Le censure enucleate nel primo motivo di ricorso hanno ricevuto, conclusivamente, un'adeguata risposta nella decisione impugnata, sulla base di un quadro argomentativo coerentemente tratteggiato, non rivisitabile nella sua impostazione ricostruttiva di ordine fattuale ed immune da vizi logico-giuridici in questa Sede rilevabili.

5. Manifestamente infondata, inoltre, deve ritenersi la censura oggetto del secondo motivo di ricorso, avendo la Corte d'appello fatto buon governo del principio al riguardo stabilito da questa Suprema Corte (ex multis, v. Sez. 2, n. 6568 del 26/1/2022, D'Isa, Rv. 282689), secondo cui, all'esito del gravame proposto dalla parte civile avverso la sentenza di assoluzione, il giudice d'appello, anche qualora sia intervenuta la prescrizione del reato contestato, deve valutare la sussistenza dei presupposti per una dichiarazione di responsabilità limitata agli effetti civili e può condannare l'imputato al risarcimento del danno o alle restituzioni qualora reputi fondata l'impugnazione, in modo da escludere che possa persistere la sentenza di merito più favorevole all'imputato.

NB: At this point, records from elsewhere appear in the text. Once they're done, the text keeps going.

(** A string has one descriptor at its beginning. *)
Lemma print_inj d d' r r' : lax_desc d → lax_desc d' → print d ++ r = print d' ++ r' → d = d'.
Proof.
  revert d'. induction d as [|b|name|d IH]; intros d' Hd Hd' E; pose proof (print_unique _ _ _ _ Hd Hd' E) as <-;
    apply (inj (.++ r)) in E; destruct d' as [|b'|name'|d']; cbn in E; try done.
  - by destruct b'.
  - by destruct b.
  - by destruct b, b'.
  - by destruct b.
  - by destruct b.
  - by destruct b'.
  - injection E as E. by apply (inj (.++ [ch ";"])) in E as ->.
  - by destruct b'.
  - injection E as E. f_equal. apply IH; [done..|]. by rewrite E.
Qed.

Section spec.
Context `{Allocator}.

Lemma strndup_spec s n h :
  ∃ r h', strndup s n h = Done r h' ∧
    match r with Some (_, name) => name = take n s | None => ¬ always_ok end.
Proof.
  unfold strndup, mem_malloc. destruct (malloc_ok _ _) eqn:E; eexists _, _; (split; [done|]); [done|].
  cbn. intros Ha. by rewrite Ha in E.
Qed.

(** The element parser finds the descriptors the top-level one finds. *)
Lemma parse_type_fails s h : parse_array_element_type s = None → parse_type s h = Fail tt h.
Proof.
  destruct s as [|c s]; [done|]. cbn [parse_array_element_type parse_type].
  do 3 (case_decide; [intros E; (done || (by rewrite E))|]). done.
Qed.

Lemma parse_type_spec s rest h : parse_array_element_type s = Some rest →
  match parse_type s h with
  | Done (ti, rest') _ => rest' = rest ∧ ∃ d, lax_desc d ∧ s = print d ++ rest ∧ describes d ti
  | Fail _ _ => False
  | Undef => ¬ always_ok
  end.
Proof.
  destruct s as [|c s]; [done|]. cbn [parse_array_element_type parse_type].
  case_decide as H1; [|case_decide as H2; [|case_decide as H3; [|done]]]; intros E.
  - rewrite E. unfold bind. destruct (strndup_spec (c :: s) (length (c :: s) - length rest) h) as (r & h' & -> & Hr).
    cbn [ret]. split; [done|]. apply parse_element_spec in E as (d & Hd & ->). exists (DArray d).
    split_and!; [done|by subst c|]. split; [done|]. destruct r as [[b name]|]; [|done].
    change (name = ch "[" :: print d). rewrite Hr. cbn [ti_class_name length]. rewrite length_app.
    replace (S (length (print d) + length rest) - length rest)%nat with (S (length (print d))) by lia.
    cbn [take]. by rewrite take_app_length, H1.
  - rewrite E. unfold bind. destruct (strndup_spec s (length s - length rest - 1) h) as (r & h' & -> & Hr).
    cbn [ret]. split; [done|]. apply parse_class_name_spec in E as (name & Hn & ->). exists (DClass name).
    split_and!; [done|subst c; cbn; by rewrite <- app_assoc|]. split; [done|]. destruct r as [[b name']|]; [|done].
    cbn. rewrite Hr, length_app. cbn [length].
    replace (length name + S (length rest) - length rest - 1)%nat with (length name) by lia.
    by rewrite take_app_length.
  - unfold bind. destruct (strndup_spec (c :: s) 1 h) as ([[b name]|] & h' & -> & Hr); [|done].
    cbn [ret]. injection E as ->. split; [done|]. cbn in Hr. subst name.
    destruct (base_chars_spec c H3) as (d & Hp & Hd & Ht & Hn). exists d. by rewrite Hp.
Qed.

Principio, quello testè richiamato, che la Corte, nel risolvere un precedente contrasto giurisprudenziale, ha affermato da tempo, stabilendo che il giudice di appello, nel dichiarare l'estinzione del reato per prescrizione o per amnistia su impugnazione, anche ai soli effetti civili, della sentenza di assoluzione ad opera della parte civile, può condannare l'imputato al risarcimento dei danni in favore di quest'ultima, atteso che l'art. 576 c.p.p. conferisce al giudice dell'impugnazione il potere di decidere sul capo della sentenza anche in mancanza di una precedente statuizione sul punto (Sez. U, n. 25083 del 11/07/2006, Negri, Rv. 233918).

6. Al rigetto dei ricorsi consegue, ex art. 616 c.p.p., la condanna dei ricorrenti al pagamento delle spese processuali e alla rifusione delle spese di rappresentanza e difesa sostenute nel grado dalla costituita parte civile, sì come liquidate alla stregua delle correlative statuizioni decisorie in dispositivo meglio precisate.

P.Q.M.

Rigetta i ricorsi e condanna i ricorrenti al pagamento delle spese processuali. Condanna, inoltre, gli imputati alla rifusione delle spese di rappresentanza e difesa sostenute nel presente giudizio dalla parte civile C.C. che liquida in complessivi Euro 3.510,00, oltre accessori di legge.

Conclusione

Così deciso in Roma, il 14 settembre 2022.